The way we use language matters. The words we choose are important.

I've always had a problem when hearing people, myself included, refer to obesity as "the weight". As in: "I need to lose 'the weight'." Or "If she could just lose 'the weight' she would be so much healther/prettier/blah blah blah."

As if "the weight" were something that can be peeled off like Eustace's dragon skin in C.S. Lewis' Voyage of the Dawn Treader. Or as if it were a fat suit that could be removed at will. As if "the weight" were something not intrinsic to the person who carries "the weight", intrinsic to that persons's way of being; lifestyle, habits, choices, emotions, choices, responses. As if "the weight" were something other than a part of that person.

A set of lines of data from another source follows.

(* ===== verification/GuestCopy.v ===== *)
(** * Copies between the hypervisor and the memory of a guest

    [__hvm_copy] of [arch/x86/hvm/hvm.c] with the translation it uses, and the
    two routines through which a hypercall reads its arguments from the guest
    and stores its results there.  None of them looks at the access right of a
    frame.  The guest is a 64-bit one; no monitor watches its accesses, and no
    instruction is being emulated, so that there is no cache of earlier reads.
    The bitmap of dirty frames and the request to page a frame in are not part
    of the state. *)

From S2P Require Import Prelude RbTree RbSpec RbHeap PageInfo XomDomain P2mTypes.

Definition PFEC_page_present : Z := 1.
Definition PFEC_write_access : Z := 2.
Definition PFEC_page_paged : Z := 2 ^ 16.
Definition PFEC_page_shared : Z := 2 ^ 17.

Inductive hvm_translation_result :=
| HVMTRANS_okay
| HVMTRANS_bad_linear_to_gfn
| HVMTRANS_bad_gfn_to_mfn
| HVMTRANS_unhandleable
| HVMTRANS_gfn_paged_out
| HVMTRANS_gfn_shared
| HVMTRANS_need_retry.

(** The walk over the guest's own page tables gives the frame of an address and
    the updated error code; some physical addresses are devices that the
    hypervisor emulates. *)
Record copy_env := CopyEnv {
  paging_gva_to_gfn : Z -> Z -> Z * Z;
  hvm_mmio_internal : Z -> bool
}.

Section copy.
Context {P : Type} `{P2mOps P}.
Implicit Types env : copy_env.

(** The frame with a reference taken, its guest frame and its type. *)
Definition hvm_translate_get_page env (addr pfec : Z)
    : M (domain P) (hvm_translation_result + Z * Z * Z) :=
  let '(gfn, pfec) := paging_gva_to_gfn env pfec addr in
  if gfn =? INVALID_GFN
  then ret (inl (if negb (Z.land pfec PFEC_page_paged =? 0) then HVMTRANS_gfn_paged_out
                 else if negb (Z.land pfec PFEC_page_shared =? 0) then HVMTRANS_gfn_shared
                 else HVMTRANS_bad_linear_to_gfn))
  else if hvm_mmio_internal env (u64 (Z.shiftl gfn 12)) then ret (inl HVMTRANS_bad_gfn_to_mfn)
  else
    let! page := get_page_from_gfn gfn in
    match page with
    | None => ret (inl HVMTRANS_bad_gfn_to_mfn)
    | Some mfn =>
        let! p2m := gets d_p2m in
        let '(_, p2mt, _) := get_entry p2m gfn in
        if p2m_is_paging p2mt then do! put_page mfn in ret (inl HVMTRANS_gfn_paged_out)
        else if p2m_is_shared p2mt then do! put_page mfn in ret (inl HVMTRANS_gfn_shared)
        else if p2m_is_grant p2mt then do! put_page mfn in ret (inl HVMTRANS_unhandleable)
        else ret (inr (mfn, gfn, p2mt))
    end.

(** One round of the loop of [__hvm_copy]: [count] bytes inside the page at
    [addr]; [off] bytes of the buffer are done. *)
Definition hvm_copy_page env (to_guest : bool) (pfec addr : Z) (count off : nat) (buf : list Z)
    : M (domain P) (hvm_translation_result * list Z) :=
  let pgoff := Z.to_nat (Z.land addr (PAGE_SIZE - 1)) in
  let! res := hvm_translate_get_page env addr pfec in
  match res with
  | inl res => ret (res, buf)
  | inr (mfn, gfn, p2mt) =>
      if to_guest && (p2mt =? p2m_ioreq_server)
      then do! put_page mfn in ret (HVMTRANS_bad_gfn_to_mfn, buf)
      else
        let! buf :=
          (if negb to_guest
           then let! p := read_page mfn in ret (splice off (take count (drop pgoff p)) buf)
           else if negb (p2m_is_discard_write p2mt)
           then do! write_page mfn (splice pgoff (take count (drop off buf))) in ret buf
           else ret buf) in
        do! put_page mfn in
        ret (HVMTRANS_okay, buf)
  end.

(** [min(PAGE_SIZE - pgoff, size)] *)
Definition chunk (addr : Z) (size : nat) : nat :=
  Nat.min (Z.to_nat (PAGE_SIZE - Z.land addr (PAGE_SIZE - 1))) size.

(** Each round copies at least one byte. *)
Fixpoint hvm_copy_loop (fuel : nat) env (to_guest : bool) (pfec addr : Z) (off : nat) (buf : list Z)
    : M (domain P) (hvm_translation_result * list Z) :=
  if (length buf <=? off)%nat then ret (HVMTRANS_okay, buf)
  else
    match fuel with
    | O => ub
    | S fuel =>
        let count := chunk addr (length buf - off) in
        let! '(res, buf) := hvm_copy_page env to_guest pfec addr count off buf in
        match res with
        | HVMTRANS_okay => hvm_copy_loop fuel env to_guest pfec (u64 (addr + Z.of_nat count)) (off + count) buf
        | _ => ret (res, buf)
        end
    end.

Definition hvm_copy env (to_guest : bool) (pfec addr : Z) (buf : list Z) : M (domain P) (hvm_translation_result * list Z) :=
  hvm_copy_loop (length buf) env to_guest pfec addr 0 buf.

Definition hvm_copy_to_guest_linear env (addr : Z) (buf : list Z) : M (domain P) hvm_translation_result :=
  let! '(rc, _) := hvm_copy env true (Z.lor PFEC_page_present PFEC_write_access) addr buf in ret rc.

Definition hvm_copy_from_guest_linear env (addr : Z) (buf : list Z) : M (domain P) (hvm_translation_result * list Z) :=
  hvm_copy env false PFEC_page_present addr buf.

(** [rc ? len : 0] *)
Definition left_over (rc : hvm_translation_result) (len : nat) : Z :=
  match rc with HVMTRANS_okay => 0 | _ => Z.of_nat len end.

Definition copy_to_user_hvm env (to : Z) (from : list Z) : M (domain P) Z :=
  let! rc := hvm_copy_to_guest_linear env to from in
  ret (left_over rc (length from)).

(** The number of bytes that were not copied, and the buffer. *)
Definition copy_from_user_hvm env (buf : list Z) (from : Z) : M (domain P) (Z * list Z) :=
  let! '(rc, buf) := hvm_copy_from_guest_linear env from buf in
  ret (left_over rc (length buf), buf).

(** ** The arguments of the hypercall *)

(** [sizeof(struct mmuext_op)]; the two unions are aligned to eight bytes. *)
Definition sizeof_mmuext_op : nat := 24.

Definition op_of_bytes (l : list Z) : mmuext_op :=
  MmuextOp (le_bytes (take 4 l)) (le_bytes (take 8 (drop 8 l))) (le_bytes (take 8 (drop 16 l))).

(** [__copy_from_guest(&op, uops, 1)] after [i] times
    [guest_handle_add_offset(uops, 1)] *)
Definition copy_op env (uops : Z) (i : nat) : M (domain P) (option mmuext_op) :=
  let! '(rest, buf) := copy_from_user_hvm env (repeat 0 sizeof_mmuext_op)
                         (u64 (uops + Z.of_nat (sizeof_mmuext_op * i))) in
  ret (if rest =? 0 then Some (op_of_bytes buf) else None).

(** [copy_to_guest(pdone, &i, 1)]; its result is not used. *)
Definition store_pdone env (pdone : Z) (i : Z) : M (domain P) unit :=
  let! _ := copy_to_user_hvm env pdone (le_encode 4 i) in ret tt.
End copy.
(** The page that was found is the one behind the guest frame. *)
Lemma rel_get_page_from_gfn p D g : rel (low p D) (get_page_from_gfn g) (fun r d1 d2 =>
  low p D d1 d2 /\ match r with Some mfn => mfn = (get_entry p g).1.1 /\ is_Some (d_pages d1 !! mfn) | None => True end).
Proof.
  intros d1 d2 (Hp & ps & -> & Hps). unfold get_page_from_gfn, bind, get, sim.
  change (d_p2m (set_pages ps d1)) with (d_p2m d1). rewrite Hp.
  assert (Hl : low p D d1 (set_pages ps d1)) by (split; [done|]; by exists ps).
  destruct (get_page_at p g) as [mfn|] eqn:Hg; [|done]. rewrite d_pages_set.
  destruct (get_page_at_ok _ _ _ Hg) as (_ & t & a & He). pose proof (Hps mfn) as Hq.
  destruct (d_pages d1 !! mfn) as [q1|] eqn:E1, (ps !! mfn) as [q2|] eqn:E2; inversion Hq as [? ? (Hc & Ht & Hw & Hd)|]; [subst|done].
  unfold with_page. rewrite d_pages_set, E1, E2. cbn [add_ref ret]. split; [done|]. split.
  - split; [done|]. eapply differ_insert; [done|done|]. by split_and!; cbn; rewrite ?Hc.
  - rewrite He, d_pages_set, lookup_insert_eq. by eauto.
Qed.
End pages.

(** ** The architecture *)

Section access.
Context {P : Type} `{P2mOps P, !P2mLaws P}.
Implicit Types p : P.
(* ===== verification/MemType.v ===== *)
(** * Memory types

    The memory type range registers and the pinned cache attributes of
    [arch/x86/hvm/mtrr.c], which decide the memory type of an EPT entry. *)

From S2P Require Import Prelude.

Definition X86_MT_UC : Z := 0.
Definition X86_MT_WC : Z := 1.
Definition X86_MT_WT : Z := 4.
Definition X86_MT_WP : Z := 5.
Definition X86_MT_WB : Z := 6.
Definition X86_MT_UCM : Z := 7.

(** ** Memory type range registers *)

Definition MTRR_PHYSBASE_TYPE_MASK : Z := 255.
Definition MTRR_PHYSMASK_VALID : Z := 2 ^ 11.
Definition PAGE_SHIFT : Z := 12.

(** The variable ranges are pairs of base and mask. *)
Record mtrr_state := MtrrState {
  mtrr_enabled : bool;
  fixed_enabled : bool;
  overlapped : bool;
  def_type : Z;
  fixed_ranges : list Z;
  var_ranges : list (Z * Z)
}.

Definition fixed_range (m : mtrr_state) (i : Z) : Z := nth (Z.to_nat i) (fixed_ranges m) X86_MT_UC.

(** The loop over the variable ranges: the type it returns with, or the set of
    matching types and the last of them. *)
Fixpoint match_ranges (rs : list (Z * Z)) (pa mask order : Z) (overlap : bool) (types last : Z) : Z + Z * Z :=
  match rs with
  | [] => inr (types, last)
  | (phys_base, phys_mask) :: rs =>
      if negb (Z.land phys_mask MTRR_PHYSMASK_VALID =? 0) &&
         (Z.land pa (Z.land phys_mask mask) =? Z.land phys_base (Z.land phys_mask mask))
      then
        let t := Z.land phys_base MTRR_PHYSBASE_TYPE_MASK in
        if overlap || negb (order =? 0)
        then match_ranges rs pa mask order overlap (Z.lor types (u8 (Z.shiftl 1 t))) t
        else inl t
      else match_ranges rs pa mask order overlap types last
  end.

Definition mtrr_get_type (m : mtrr_state) (pa order : Z) : Z :=
  if negb (mtrr_enabled m) then X86_MT_UC
  else
    let mask := u64 (- Z.shiftl 4096 order) in
    let pa := Z.land pa mask in
    if (pa <? 0x100000) && fixed_enabled m then
      if pa <? 0x80000 then
        if 4 <? order then -1 else fixed_range m (Z.shiftr pa 16)
      else if pa <? 0xc0000 then
        if 2 <? order then -1
        else let seg := Z.shiftr (pa - 0x80000) 14 in fixed_range m ((Z.shiftr seg 3 + 1) * 8 + Z.land seg 7)
      else
        if negb (order =? 0) then -1
        else let seg := Z.shiftr (pa - 0xc0000) 12 in fixed_range m ((Z.shiftr seg 3 + 3) * 8 + Z.land seg 7)
    else
      match match_ranges (var_ranges m) pa mask order (overlapped m) 0 0 with
      | inl t => t
      | inr (types, last) =>
          if types =? 0 then def_type m
          else if types =? Z.shiftl 1 last then last
          else if negb (order =? 0) then -1
          else if negb (Z.land types (Z.shiftl 1 X86_MT_UC) =? 0) then X86_MT_UC
          else if types =? Z.lor (Z.shiftl 1 X86_MT_WT) (Z.shiftl 1 X86_MT_WB) then X86_MT_WT
          else last
      end.

(** ** Pinned cache attributes *)

Definition ENXIO : Z := 6.
Definition EADDRNOTAVAIL : Z := 99.

Record pinned_range := PinnedRange { pin_start : Z; pin_end : Z; pin_type : Z }.

Fixpoint hvm_get_mem_pinned_cacheattr (ranges : list pinned_range) (gfn order : Z) : Z :=
  match ranges with
  | [] => - ENXIO
  | r :: ranges =>
      let mask := u64 (Z.shiftl (-1) order) in
      let first := Z.land gfn mask in
      let last := Z.lor gfn (u64 (Z.lnot mask)) in
      if (pin_start r <=? first) && (last <=? pin_end r) then pin_type r
      else if (first <=? pin_end r) && (pin_start r <=? last) then - EADDRNOTAVAIL
      else hvm_get_mem_pinned_cacheattr ranges gfn order
  end.

(** ** The types that come out *)

Definition mem_type (t : Z) : Prop := t = X86_MT_UC \/ t = X86_MT_WC \/ t = X86_MT_WT \/ t = X86_MT_WP \/ t = X86_MT_WB.

Lemma mem_type_range t : mem_type t -> 0 <= t < 7 /\ t <> 2 /\ t <> 3.
Proof. unfold mem_type, X86_MT_UC, X86_MT_WC, X86_MT_WT, X86_MT_WP, X86_MT_WB. lia. Qed.

(** What the writes to the registers check. *)
Record mtrr_wf (m : mtrr_state) : Prop := {
  mw_def : mem_type (def_type m);
  mw_fixed : Forall mem_type (fixed_ranges m);
  mw_var : Forall (fun r => mem_type (Z.land r.1 MTRR_PHYSBASE_TYPE_MASK)) (var_ranges m)
}.

Lemma fixed_range_type m i : mtrr_wf m -> mem_type (fixed_range m i).
Proof.
  intros Hm. unfold fixed_range. destruct (nth_in_or_default (Z.to_nat i) (fixed_ranges m) X86_MT_UC) as [Hin| ->]; [|by left].
  apply (proj1 (Forall_forall _ _) (mw_fixed _ Hm)). by apply list_elem_of_In.
Qed.

Lemma match_ranges_type rs pa mask order overlap : Forall (fun r => mem_type (Z.land r.1 MTRR_PHYSBASE_TYPE_MASK)) rs ->
  forall types last, (types = 0 \/ mem_type last) ->
  match match_ranges rs pa mask order overlap types last with
  | inl t => mem_type t
  | inr (types, last) => types = 0 \/ mem_type last
  end.
Proof.
  induction 1 as [|[b k] rs Hb _ IH]; intros types last Hl; cbn [match_ranges]; [done|].
  destruct (_ && _); [|by apply IH]. destruct (_ || _); [|done]. apply IH. by right.
Qed.

Lemma mtrr_get_type_range m pa order : mtrr_wf m ->
  mem_type (mtrr_get_type m pa order) \/ (mtrr_get_type m pa order = -1 /\ order <> 0).
Proof.
  intros Hm. unfold mtrr_get_type. pose proof (fixed_range_type m) as Hf.
  destruct (negb (mtrr_enabled m)); [by left; left|]. destruct (_ && fixed_enabled m).
  { destruct (_ <? 0x80000); [destruct (Z.ltb_spec 4 order); [right; lia|left; by apply Hf]|].
    destruct (_ <? 0xc0000); [destruct (Z.ltb_spec 2 order); [right; lia|left; by apply Hf]|].
    destruct (Z.eqb_spec order 0); [left; by apply Hf|by right]. }
  pose proof (match_ranges_type _ (Z.land pa (u64 (- Z.shiftl 4096 order))) (u64 (- Z.shiftl 4096 order)) order
    (overlapped m) (mw_var _ Hm) 0 0 (or_introl eq_refl)) as Hr.
  destruct (match_ranges _ _ _ _ _ _ _) as [t|[types last]]; [by left|].
  destruct (Z.eqb_spec types 0); [left; apply Hm|]. destruct Hr as [?|Hr]; [done|].
  destruct (types =? _); [by left|]. destruct (Z.eqb_spec order 0); cbn [negb]; [left|by right].
  destruct (negb _); [by left|]. destruct (types =? _); [by right; right; left|done].
Qed.

Definition pinned_wf (ranges : list pinned_range) : Prop :=
  Forall (fun r => mem_type (pin_type r) \/ pin_type r = X86_MT_UCM) ranges.

Lemma pinned_type ranges gfn order : pinned_wf ranges ->
  let t := hvm_get_mem_pinned_cacheattr ranges gfn order in
  t = - ENXIO \/ t = - EADDRNOTAVAIL \/ mem_type t \/ t = X86_MT_UCM.
Proof.
  induction 1 as [|r ranges Hr _ IH]; cbn [hvm_get_mem_pinned_cacheattr]; [by left|].
  destruct (_ && _); [by right; right|]. destruct (_ && _); [by right; left|done].
Qed.

(** A single page is in a pinned range or outside. *)
Lemma pinned_4k ranges gfn : 0 <= gfn < 2 ^ 64 -> pinned_wf ranges ->
  let t := hvm_get_mem_pinned_cacheattr ranges gfn 0 in t = - ENXIO \/ mem_type t \/ t = X86_MT_UCM.
Proof.
  intros Hg. induction 1 as [|r ranges Hr _ IH]; cbn [hvm_get_mem_pinned_cacheattr]; [by left|].
  change (u64 (Z.shiftl (-1) 0)) with (2 ^ 64 - 1). change (u64 (Z.lnot (2 ^ 64 - 1))) with 0.
  rewrite Z.lor_0_r. change (2 ^ 64 - 1) with (Z.ones 64). rewrite Z.land_ones, Z.mod_small by lia.
  destruct (Z.leb_spec (pin_start r) gfn), (Z.leb_spec gfn (pin_end r)); cbn [andb]; auto.
Qed.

But the truth as I see it is (speaking as a person who has a LOT of "the weight" hanging on her body) that until I quit keeping "the weight" at arms length and learn to embrace "the weight" as a part of who I am, intrinsic to myself, until I can do this, I cannot make the necessary changes to let it go.

Because "letting go of the weight" means looking at myself very honestly and asking myself hard questions. It means I have to be honest with myself about my needs, my emotions, my habits, my lifestyle, my choices, my excuses, my way of being in the world. And then I need to examine all those things critically, and then I need to make changes to ME to address the issues that have caused ME to be overweight.

It's nothing more or less that personal growth and change at the very deepest level, that is required.

And without this deep self critical examination and acceptance and willingness to change and move forward, it will always only be another "Diet" instead of a permanent change.

And I'm going for the permanent change, folks. And change is hard, and it has to be on the inside, and I have to be honest and I have to work my butt off. Literally. I know this. I'm ready.